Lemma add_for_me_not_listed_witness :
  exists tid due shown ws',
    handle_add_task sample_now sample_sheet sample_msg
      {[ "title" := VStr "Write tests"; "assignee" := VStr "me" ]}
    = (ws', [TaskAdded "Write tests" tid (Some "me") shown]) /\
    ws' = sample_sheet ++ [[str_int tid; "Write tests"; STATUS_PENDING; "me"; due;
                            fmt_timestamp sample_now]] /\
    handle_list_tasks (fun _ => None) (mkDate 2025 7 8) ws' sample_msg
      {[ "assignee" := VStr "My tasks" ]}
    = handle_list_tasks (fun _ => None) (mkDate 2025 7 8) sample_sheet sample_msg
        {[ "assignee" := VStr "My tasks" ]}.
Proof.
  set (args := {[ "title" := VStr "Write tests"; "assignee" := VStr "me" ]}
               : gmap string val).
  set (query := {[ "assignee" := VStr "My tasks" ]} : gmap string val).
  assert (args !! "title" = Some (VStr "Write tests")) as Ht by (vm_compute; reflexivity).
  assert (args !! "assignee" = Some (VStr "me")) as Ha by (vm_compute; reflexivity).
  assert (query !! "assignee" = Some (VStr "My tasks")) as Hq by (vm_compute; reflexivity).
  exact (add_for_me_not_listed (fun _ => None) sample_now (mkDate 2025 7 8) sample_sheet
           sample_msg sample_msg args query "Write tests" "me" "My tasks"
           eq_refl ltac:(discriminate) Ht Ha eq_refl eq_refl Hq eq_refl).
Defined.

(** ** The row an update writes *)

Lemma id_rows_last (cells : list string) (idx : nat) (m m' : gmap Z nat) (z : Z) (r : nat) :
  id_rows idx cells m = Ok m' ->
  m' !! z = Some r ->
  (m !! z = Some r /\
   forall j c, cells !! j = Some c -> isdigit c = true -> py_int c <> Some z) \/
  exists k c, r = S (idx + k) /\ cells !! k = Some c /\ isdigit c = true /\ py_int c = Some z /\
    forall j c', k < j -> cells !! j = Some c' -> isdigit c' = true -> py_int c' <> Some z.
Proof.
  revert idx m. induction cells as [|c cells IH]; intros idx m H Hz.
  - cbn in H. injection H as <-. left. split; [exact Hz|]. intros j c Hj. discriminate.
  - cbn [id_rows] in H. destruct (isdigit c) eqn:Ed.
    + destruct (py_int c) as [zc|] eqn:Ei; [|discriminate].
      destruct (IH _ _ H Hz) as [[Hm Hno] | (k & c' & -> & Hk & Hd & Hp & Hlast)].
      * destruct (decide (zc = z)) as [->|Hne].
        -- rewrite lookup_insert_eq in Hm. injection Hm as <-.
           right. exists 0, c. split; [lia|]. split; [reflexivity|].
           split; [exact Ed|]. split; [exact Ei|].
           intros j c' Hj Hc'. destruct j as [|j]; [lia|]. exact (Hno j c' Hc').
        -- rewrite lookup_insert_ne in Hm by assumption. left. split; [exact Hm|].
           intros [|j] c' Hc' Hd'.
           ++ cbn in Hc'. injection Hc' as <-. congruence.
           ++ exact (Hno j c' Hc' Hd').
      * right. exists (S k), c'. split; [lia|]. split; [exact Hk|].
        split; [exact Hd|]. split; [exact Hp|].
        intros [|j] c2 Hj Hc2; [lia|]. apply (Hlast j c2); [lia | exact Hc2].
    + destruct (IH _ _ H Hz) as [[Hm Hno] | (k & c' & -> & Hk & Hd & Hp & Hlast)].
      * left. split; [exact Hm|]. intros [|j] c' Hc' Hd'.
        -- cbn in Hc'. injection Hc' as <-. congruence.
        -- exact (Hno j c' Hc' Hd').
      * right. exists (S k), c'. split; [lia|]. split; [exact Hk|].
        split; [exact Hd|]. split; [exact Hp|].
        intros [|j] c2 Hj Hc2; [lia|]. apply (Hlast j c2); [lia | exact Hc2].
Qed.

┄┄┄┄┄┄

=== Exercise requirements ===
Produce an identical printout of the material above.

=== Written solution ===
Lemma add_for_me_not_listed_witness :
  exists tid due shown ws',
    handle_add_task sample_now sample_sheet sample_msg
      {[ "title" := VStr "Write tests"; "assignee" := VStr "me" ]}
    = (ws', [TaskAdded "Write tests" tid (Some "me") shown]) /\
    ws' = sample_sheet ++ [[str_int tid; "Write tests"; STATUS_PENDING; "me"; due;
                            fmt_timestamp sample_now]] /\
    handle_list_tasks (fun _ => None) (mkDate 2025 7 8) ws' sample_msg
      {[ "assignee" := VStr "My tasks" ]}
    = handle_list_tasks (fun _ => None) (mkDate 2025 7 8) sample_sheet sample_msg
        {[ "assignee" := VStr "My tasks" ]}.
Proof.
  set (args := {[ "title" := VStr "Write tests"; "assignee" := VStr "me" ]}
               : gmap string val).
  set (query := {[ "assignee" := VStr "My tasks" ]} : gmap string val).
  assert (args !! "title" = Some (VStr "Write tests")) as Ht by (vm_compute; reflexivity).
  assert (args !! "assignee" = Some (VStr "me")) as Ha by (vm_compute; reflexivity).
  assert (query !! "assignee" = Some (VStr "My tasks")) as Hq by (vm_compute; reflexivity).
  exact (add_for_me_not_listed (fun _ => None) sample_now (mkDate 2025 7 8) sample_sheet
           sample_msg sample_msg args query "Write tests" "me" "My tasks"
           eq_refl ltac:(discriminate) Ht Ha eq_refl eq_refl Hq eq_refl).
Defined.

(** ** The row an update writes *)

Lemma id_rows_last (cells : list string) (idx : nat) (m m' : gmap Z nat) (z : Z) (r : nat) :
  id_rows idx cells m = Ok m' ->
  m' !! z = Some r ->
  (m !! z = Some r /\
   forall j c, cells !! j = Some c -> isdigit c = true -> py_int c <> Some z) \/
  exists k c, r = S (idx + k) /\ cells !! k = Some c /\ isdigit c = true /\ py_int c = Some z /\
    forall j c', k < j -> cells !! j = Some c' -> isdigit c' = true -> py_int c' <> Some z.
Proof.
  revert idx m. induction cells as [|c cells IH]; intros idx m H Hz.
  - cbn in H. injection H as <-. left. split; [exact Hz|]. intros j c Hj. discriminate.
  - cbn [id_rows] in H. destruct (isdigit c) eqn:Ed.
    + destruct (py_int c) as [zc|] eqn:Ei; [|discriminate].
      destruct (IH _ _ H Hz) as [[Hm Hno] | (k & c' & -> & Hk & Hd & Hp & Hlast)].
      * destruct (decide (zc = z)) as [->|Hne].
        -- rewrite lookup_insert_eq in Hm. injection Hm as <-.
           right. exists 0, c. split; [lia|]. split; [reflexivity|].
           split; [exact Ed|]. split; [exact Ei|].
           intros j c' Hj Hc'. destruct j as [|j]; [lia|]. exact (Hno j c' Hc').
        -- rewrite lookup_insert_ne in Hm by assumption. left. split; [exact Hm|].
           intros [|j] c' Hc' Hd'.
           ++ cbn in Hc'. injection Hc' as <-. congruence.
           ++ exact (Hno j c' Hc' Hd').
      * right. exists (S k), c'. split; [lia|]. split; [exact Hk|].
        split; [exact Hd|]. split; [exact Hp|].
        intros [|j] c2 Hj Hc2; [lia|]. apply (Hlast j c2); [lia | exact Hc2].
    + destruct (IH _ _ H Hz) as [[Hm Hno] | (k & c' & -> & Hk & Hd & Hp & Hlast)].
      * left. split; [exact Hm|]. intros [|j] c' Hc' Hd'.
        -- cbn in Hc'. injection Hc' as <-. congruence.
        -- exact (Hno j c' Hc' Hd').
      * right. exists (S k), c'. split; [lia|]. split; [exact Hk|].
        split; [exact Hd|]. split; [exact Hp|].
        intros [|j] c2 Hj Hc2; [lia|]. apply (Hlast j c2); [lia | exact Hc2].
Qed.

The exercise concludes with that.